Je n’avais plus aucune idee : chaque matin, mon imagination se reveillait menopausee. Le temps ou des Polonais parcouraient joyeusement mes intrigues etait revolu. Les jours s’unissaient maintenant les uns aux autres dans un rythme lent, et je voyageais vers mon avenir etroit. Je revais d’une inspiration meme maigre, de quelques phrases bien ecrites, du debut d’une histoire. Je revais de tout ce qui pourrait me laisser croire a un renouveau de mon energie litteraire. Je me regardais dans la glace, et je pensais a tous ces artistes qui ont traverse des deserts. J’avais la gorge seche devant la page blanche. Et c’etait particulierement difficile a vivre : moins j’ecrivais, plus les autres produisaient. A chaque rentree litteraire, plus de mille romans etaient publies. Je n’etais pas loin de croire que mon assechement galvanisait la concurrence. Rien n’etait plus terrible que d’assister a cette jouissance de l’imagination collective. J’etais comme un pou au royaume des chauves. Pourtant, je devais absolument m’accrocher, rien n’etait definitivement perdu. Et j’avais raison d’y croire : bientot, une fabuleuse idee de roman allait surgir en moi. Bientot, je serais a nouveau propulse parmi les auteurs vivants. Enfin, on allait se souvenir de moi.

Mon manque d’inspiration, je le vivais aussi avec ma femme : nous n’avions plus rien a nous dire. On se souvenait de ce temps ou les sujets s’enchainaient avec une facilite joyeuse, de ce temps ou nous n’avions pas besoin de la television pour nous alimenter en paroles. On s’aimait moins, et pourtant il me semblait que j’avais une facon presque amoureuse de moins aimer ma femme. Quand Laurence mangeait ses croutons perdus dans sa soupe, il y avait en elle un je-ne-sais-quoi de persistance erotique. Je profitais de mes insomnies pour contempler ses cheveux lisses et je les aimais tendrement ; comme le premier bastion d’une future reconquete, je pensais pouvoir, a partir de ces ondes capillaires, desirer a nouveau son corps. C’etait l’utopie de certaines de mes nuits.
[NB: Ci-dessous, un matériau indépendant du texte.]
(** X20: Below the depth limit, the children of an assembled node carry, in the
    order of [childIds], the identifiers that the index resolves to a node
    that is not ignored; dangling identifiers and ignored children leave
    no trace. *)
Theorem assembled_children_follow_childIds
    (nodes : list CdpAXNode.t) (fuel : nat) (node : CdpAXNode.t)
    (depth maxDepth : number) (t : AXNodeSummary.t) (ids : list string) :
  assembleTree fuel node (buildTreeIndex nodes) depth maxDepth = Some t ->
  CdpAXNode.childIds node = Some ids ->
  ge depth maxDepth = false ->
  List.map AXNodeSummary.nodeId (default [] (AXNodeSummary.children t))
  = List.filter
      (fun childId => match buildTreeIndex nodes !! childId with
                      | Some child => negb (CdpAXNode.ignored child)
                      | None => false
                      end)
      ids.
Proof.
  destruct fuel as [|fuel]; [discriminate|]. cbn [assembleTree].
  intros Ht Hids Hge. rewrite Hids, Hge in Ht. cbn [orb] in Ht.
  destruct ids as [|childId ids]; [by injection Ht as <-|].
  cbn [length Nat.eqb] in Ht.
  destruct (assembleChildren _ _ _) as [cs|] eqn:Hcs; [|discriminate].
  apply assembleChildren_ids in Hcs.
  - rewrite <- Hcs. destruct cs; injection Ht as <-; reflexivity.
  - intros child s Hs. by apply assembleTree_nodeId in Hs.
  - intros k n Hn. by apply buildTreeIndex_lookup in Hn as [_ ?].
Qed.

Lemma assembled_children_follow_childIds_witness :
  let root := plainNode "1" false None (Some ["9"; "3"; "2"]) in
  let nodes := [root; plainNode "2" false (Some "1") None;
                plainNode "3" true (Some "1") None] in
  exists t,
    assembleTree 3 root (buildTreeIndex nodes) (Int 0) (Int 5) = Some t /\
    List.map AXNodeSummary.nodeId (default [] (AXNodeSummary.children t)) = ["2"].
Proof.
  intros root nodes. eexists. split; [vm_compute; reflexivity|].
  pose proof (assembled_children_follow_childIds nodes 3 root (Int 0) (Int 5) _
                ["9"; "3"; "2"] eq_refl eq_refl eq_refl) as H.
  vm_compute in H. exact H.
Defined.

(** ** Root selection *)

Lemma find_none_iff {A : Type} (p : A -> bool) (l : list A) :
  List.find p l = None <-> forall x, x ∈ l -> p x = false.
Proof.
  split.
  - intros H x Hx. by apply (find_none p l H), list_elem_of_In.
  - induction l as [|x l IH]; intros H; [reflexivity|]. cbn [List.find].
    rewrite (H x (list_elem_of_here _ _)). apply IH.
    intros y Hy. apply H. by right.
Qed.

(** X21: No root is found exactly when every node of the list names, as its
    parent, a non-empty identifier carried by a node of the list, as in a
    list whose parent links form a cycle. *)
Theorem findRoot_none_iff (filtered : list CdpAXNode.t) :
  findRoot filtered = None <->
  forall n, n ∈ filtered ->
    exists p, CdpAXNode.parentId n = Some p /\ p <> "" /\
              p ∈ List.map CdpAXNode.nodeId filtered.
Proof.
  unfold findRoot. rewrite find_none_iff. split; intros H n Hn.
  - specialize (H n Hn). destruct (CdpAXNode.parentId n) as [p|]; [|discriminate].
    apply orb_false_elim in H as [Hp Hin]. exists p. split; [reflexivity|].
    apply negb_false_iff in Hp, Hin. split; [by apply truthy_true|].
    apply bool_decide_eq_true in Hin. by apply elem_of_list_to_set in Hin.
  - destruct (H n Hn) as (p & -> & Hp & Hin).
    apply truthy_true in Hp. rewrite Hp. cbn [negb orb].
    apply negb_false_iff, bool_decide_eq_true. by apply elem_of_list_to_set.
Qed.

(** Two nodes that name each other as parent: no root, and the handler
    reports it instead of assembling. *)
Example findRoot_cycle :
  fullTree 5 true (Int 10)
    [plainNode "1" false (Some "2") (Some ["2"]);
     plainNode "2" false (Some "1") (Some ["1"])]
  = Some NoRootFound.
Proof. vm_compute. reflexivity. Qed.

(** * Properties of the selection of interactive elements *)

Import GetInteractiveElements.

Lemma filterRaising_returned {A : Type} (callback : A -> outcome bool)
    (l kept : list A) :
  filterRaising callback l = Returned kept ->
  kept = List.filter (fun x => match callback x with
                               | Returned keep => keep
                               | Thrown => false
                               end) l.
Proof.
  revert kept. induction l as [|x l IH]; intros kept H.
  - by injection H as <-.
  - cbn [filterRaising List.filter] in *.
    destruct (callback x) as [keep|]; [|discriminate].
    destruct (filterRaising callback l) as [kept'|]; [|discriminate].
    injection H as <-. rewrite (IH kept' eq_refl). by destruct keep.
Qed.


Lemma filter_sublist {A : Type} (p : A -> bool) (l : list A) :
  List.filter p l `sublist_of` l.
Proof.
  induction l as [|x l IH]; [constructor|]. cbn [List.filter].
  destruct (p x); by constructor.
Qed.

Section SelectionFacts.

Variable toLowerCase : string -> string.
Nous nous etions maries un 30 juin, par une splendide journee avec des arbres verts. Oui, la journee avait ete belle, de la beaute d’une boucle d’oreille accrochee au lobe d’une femme nee un 6 aout. A l’epoque, j’avais beaucoup plus d’amis que maintenant. Que sont-ils devenus, d’ailleurs, ceux qui ont partage mon bonheur, bu ce Champagne que j’avais obtenu a bon prix ? Ou sont-ils ? J’aimerais bien les revoir, au moins pour savoir s’il leur reste des cheveux. Les cheveux, encore les cheveux ; c’est presque le seul lien qui unit les humains. Etait-ce ma faute si je ne voyais plus mes amis ? Etait-ce cela la vie d’un ecrivain, une sorte de lente progression vers la solitude inexorable ? Un ecrivain a echecs, surement. Je me rappelle comme mon entourage s’enthousiasmait pour mes livres au tout debut. J’etais un auteur Gallimard, le sang de Proust coulait dans mes veines.